The removals crew turned up just before 1 pm, and immediately set to work. And just before 4 pm they were on their way south once again.


Thus ended our house sale and move saga. So what were the good, the bad, and the ugly?

The good
On reflection, I think our estate agent served us well, with a good discount on their fee, and continual follow-up on what was happening down the chain. The promotional materials they produced were of a high standard. Also the service we received from Robinsons Relocation for the actual move north was excellent.

The bad
What frustrated us most was the lack of transparency in the legal aspects of the sale. Once we had instructed solicitors to handle the sale, it was like sucking blood from a stone to find out what was happening throughout the chain. No-one was proactive, keeping us updated. It was always us having to make enquiries. Now I am the last person to deny anyone their annual vacation, but I was extremely annoyed on two occasions to find that two solicitors in the chain had taken off for a week or more at critical times in the sales negotiations without letting their clients know. In any case the whole sales process seems arcane and convoluted, and the lack of information and transparency only made the whole thing more mysterious and stressful.

The ugly
Selling a house is stressful at the best of times, as I’ve already mentioned. Selling one during a pandemic just adds to the stress, and anxiety. And the last month, as deadlines came and went without apparent progress, and the pressure to find a rental property in Newcastle increased, my stress levels increased seemingly exponentially. There were a couple of occasions when I came close to a breakdown, and I’m a pretty level-headed sort of chap. Just the uncertainty, and not knowing whether we’d have a roof over our heads once we’d sold No. 4, were awful. I don’t think I slept more than three hours a night for over a month, and I’ve lost quite a bit of weight (which, on reflection, can’t be a bad thing!).

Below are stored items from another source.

(** * VolcEngine MaaS adapter ([dsp/modules/volcengine_maas.py])

    A shallow embedding of the adapter class [VolcEngineMaaS]: option
    normalisation ([_prepare_params]), request issuance ([basic_request]),
    the retry wrapper ([request]), the invocation entry point ([__call__])
    and construction ([__init__], [_init_maas]).

    Python dictionaries whose iteration order is observable (the per-call
    keyword arguments) are association lists in insertion order; the
    dictionaries that are only looked up ([self.kwargs], the normalised
    parameters) are [gmap string pyval].  Exceptions are an explicit
    [result] type; the adapter object is a record threaded through every
    call; the remote service, the clock and the standard output are the
    operations of an abstract [world]. *)

From Stdlib Require Import ZArith String Ascii.
From Stdlib Require Import Floats.SpecFloat.
From stdpp Require Import base option list gmap strings fin_maps.

Local Open Scope string_scope.
Local Open Scope list_scope.
Local Open Scope Z_scope.

(** ** Python values *)

(** The option values that can travel through [**kwargs].  Floats are
    IEEE-754 doubles, given by sign, mantissa and exponent
    ([S754_finite s m e] is [(-1)^s * m * 2^e]). *)
#[warnings="-register-all"]
Inductive pyval : Type :=
  | VNone
  | VBool (b : bool)
  | VInt (z : Z)
  | VFloat (f : spec_float)
  | VStr (s : string)
  | VList (l : list pyval).

(** The double nearest to a decimal literal of the source. *)
Definition float_0_0 : spec_float := S754_zero false.
Definition float_0_5 : spec_float := S754_finite false 4503599627370496 (-53).
Definition float_0_7 : spec_float := S754_finite false 6305039478318694 (-53).
Definition float_0_9 : spec_float := S754_finite false 8106479329266893 (-53).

It was a relief when that call came through that contracts had been exchanged on 25 September, opening the door to so many other aspects of our move such as finalising the rental contract, confirm removals arrangements, and the like.

But we did it. We have now been in Newcastle for just over two weeks. We are settled, and relaxing a bit more. And we have already found our next home. But that’s for another blog post in due course.